The Quiet Coalition focuses on adverse effects of noiseQuiet Communities is proud to announce the launch of The Quiet Coalition, a nationwide community of health and legal professionals concerned with the adverse impacts of environmental noise and the absence of regulations to protect the public. The group is focused on getting policy makers in the U.S. as well as citizens to realize that noise is a burgeoning public health problem in the U.S. The founding chair is Daniel Fink MD, an internist who also serves as interim chair of Quiet Communities’ Health Advisory Council.

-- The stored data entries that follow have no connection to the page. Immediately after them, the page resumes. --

(** X12: [complete_mission] is local.  It sends exactly two arrival
    messages, to the referring and then to the receiving hospital, writes
    no referral row, and leaves every other ambulance and every other
    patient as they were. *)
Theorem complete_mission_local (db : Database) (aid pid : string)
    (a : Ambulance) (p : Patient) :
  query_ambulance db aid = Some a ->
  get_patient_by_id db pid = Some p ->
  exists db',
    complete_mission aid pid db = Some db' /\
    communications db'
    = (communications db
       ++ [ {| comm_patient_id := pid;
               comm_ambulance_id := Some aid;
               receiver := referring_hospital p;
               message_type := "auto_arrival_notification" |};
            {| comm_patient_id := pid;
               comm_ambulance_id := Some aid;
               receiver := receiving_hospital p;
               message_type := "auto_arrival_notification" |} ])%list /\
    referrals db' = referrals db /\
    (forall k, k <> aid -> query_ambulance db' k = query_ambulance db k) /\
    (forall k, k <> pid -> get_patient_by_id db' k = get_patient_by_id db k).
Proof.
  intros Hq Hp.
  destruct (complete_mission_rows db aid pid a p Hq Hp) as (db' & Hrun & _).
  exists db'. split; [exact Hrun|].
  exact (complete_mission_frame db db' aid pid a p Hq Hp Hrun).
Qed.

Lemma complete_mission_local_witness :
  let a := sample_ambulance "KBA 453D" (-0.0754) 34.7695 85.5 0.12 in
  let p := sample_patient "PAT1A2B3C4D" (Some 3.6) in
  let db := sample_db [p; sample_patient "PAT5E6F7A8B" None] (a :: sample_fleet) in
  query_ambulance db "KBA 453D" = Some a /\
  get_patient_by_id db "PAT1A2B3C4D" = Some p /\
  exists db',
    complete_mission "KBA 453D" "PAT1A2B3C4D" db = Some db' /\
    communications db'
    = (communications db
       ++ [ {| comm_patient_id := "PAT1A2B3C4D";
               comm_ambulance_id := Some "KBA 453D";
               receiver := referring_hospital p;
               message_type := "auto_arrival_notification" |};
            {| comm_patient_id := "PAT1A2B3C4D";
               comm_ambulance_id := Some "KBA 453D";
               receiver := receiving_hospital p;
               message_type := "auto_arrival_notification" |} ])%list /\
    referrals db' = referrals db /\
    (forall k, k <> "KBA 453D" -> query_ambulance db' k = query_ambulance db k) /\
    (forall k, k <> "PAT1A2B3C4D" ->
               get_patient_by_id db' k = get_patient_by_id db k).
Proof.
  intros a p db. split; [reflexivity|]. split; [reflexivity|].
  exact (complete_mission_local db "KBA 453D" "PAT1A2B3C4D" a p eq_refl eq_refl).
Defined.

(** X13: [complete_mission] does not look at [mission_complete] or at the
    patient's status, so completing the same mission twice charges the
    trip twice: with a stored distance [d] that is not zero, the total
    distance has grown by [d] two times and the fuel cost by the trip's
    fuel cost two times. *)
Theorem complete_mission_twice (db : Database) (aid pid : string)
    (a : Ambulance) (p : Patient) (d : Q) :
  query_ambulance db aid = Some a ->
  get_patient_by_id db pid = Some p ->
  trip_distance p = Some d ->
  ~ d == 0 ->
  exists db1 db2 a2,
    complete_mission aid pid db = Some db1 /\
    complete_mission aid pid db1 = Some db2 /\
    query_ambulance db2 aid = Some a2 /\
    status a2 = "Available" /\
    let tc := calculate_trip_cost d (Some (fuel_consumption_rate a)) in
    total_distance_traveled a2 = total_distance_traveled a + d + d /\
    total_fuel_cost a2 = total_fuel_cost a + fuel_cost_ksh tc + fuel_cost_ksh tc /\
    cost_savings a2
    = cost_savings a + total_cost_ksh tc * 0.15 + total_cost_ksh tc * 0.15.
Proof.
  intros Hq Hp Hd Hnz.
  assert (Ht : truthy (Some d) = true).
  { simpl. apply negb_true_iff, not_true_iff_false.
    intro H. apply Hnz. now apply Qeq_bool_eq. }
  destruct (complete_mission_rows db aid pid a p Hq Hp) as (db1 & Hrun1 & Hrows1).
  rewrite Hd, Ht in Hrows1. destruct Hrows1 as (d' & Hd' & Ha1 & Hp1).
  injection Hd' as <-.
  destruct (complete_mission_rows db1 aid pid _ _ Ha1 Hp1) as (db2 & Hrun2 & Hrows2).
  simpl trip_distance in Hrows2. rewrite Hd, Ht in Hrows2.
  destruct Hrows2 as (d' & Hd' & Ha2 & _). injection Hd' as <-.
  exists db1, db2. eexists. split; [exact Hrun1|]. split; [exact Hrun2|].
  split; [exact Ha2|]. repeat split.
Qed.

Lemma complete_mission_twice_witness :
  let a := sample_ambulance "KBA 453D" (-0.0754) 34.7695 85.5 0.12 in
  let p := sample_patient "PAT1A2B3C4D" (Some 3.6) in
  let db := sample_db [p] [a] in
  query_ambulance db "KBA 453D" = Some a /\
  get_patient_by_id db "PAT1A2B3C4D" = Some p /\
  trip_distance p = Some 3.6 /\
  ~ 3.6 == 0 /\
  exists db1 db2 a2,
    complete_mission "KBA 453D" "PAT1A2B3C4D" db = Some db1 /\
    complete_mission "KBA 453D" "PAT1A2B3C4D" db1 = Some db2 /\
    query_ambulance db2 "KBA 453D" = Some a2 /\
    status a2 = "Available" /\
    let tc := calculate_trip_cost 3.6 (Some 0.12) in
    total_distance_traveled a2 = 100 + 3.6 + 3.6 /\
    total_fuel_cost a2 = 5000 + fuel_cost_ksh tc + fuel_cost_ksh tc /\
    cost_savings a2 = 1000 + total_cost_ksh tc * 0.15 + total_cost_ksh tc * 0.15.
Proof.
  intros a p db.
  assert (Hnz : ~ 3.6 == 0) by (intro H; vm_compute in H; discriminate).
  split; [reflexivity|]. split; [reflexivity|]. split; [reflexivity|].
  split; [exact Hnz|].
  exact (complete_mission_twice db "KBA 453D" "PAT1A2B3C4D" a p 3.6
           eq_refl eq_refl eq_refl Hnz).
Defined.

Unsafe levels of noise pervade our communities – from landscape maintenance, construction, restaurant music, sporting events, sirens, alarms, household appliances, toys and video games, personal listening devices, and air, road, and rail traffic. The sounds are often many times higher than those considered safe.

“The scientific evidence is incontrovertible: noise causes hearing loss and other health problems. We have a responsibility to speak up just as experts did when the dangers of smoking became known,” says Dr. Fink.

Decades of scientific research show that exposure to loud noise causes hearing loss, tinnitus, and hyperacusis. Nearly 48 million Americans today suffer from noise-induced hearing loss.  While a single acute exposure can damage hearing, the vast majority results from everyday exposure experienced over a lifetime. According to Harvard Medical School’s special report on hearing loss (May 2016):

More often than not…the noise that causes sensorineural hearing loss is not one deafening bang but decades’ worth of exposure to the high-decibel accessories of daily life: leaf blowers, car horns, highway traffic, movie theater sounds, hair dryers, vacuum cleaners, loud music, and so on.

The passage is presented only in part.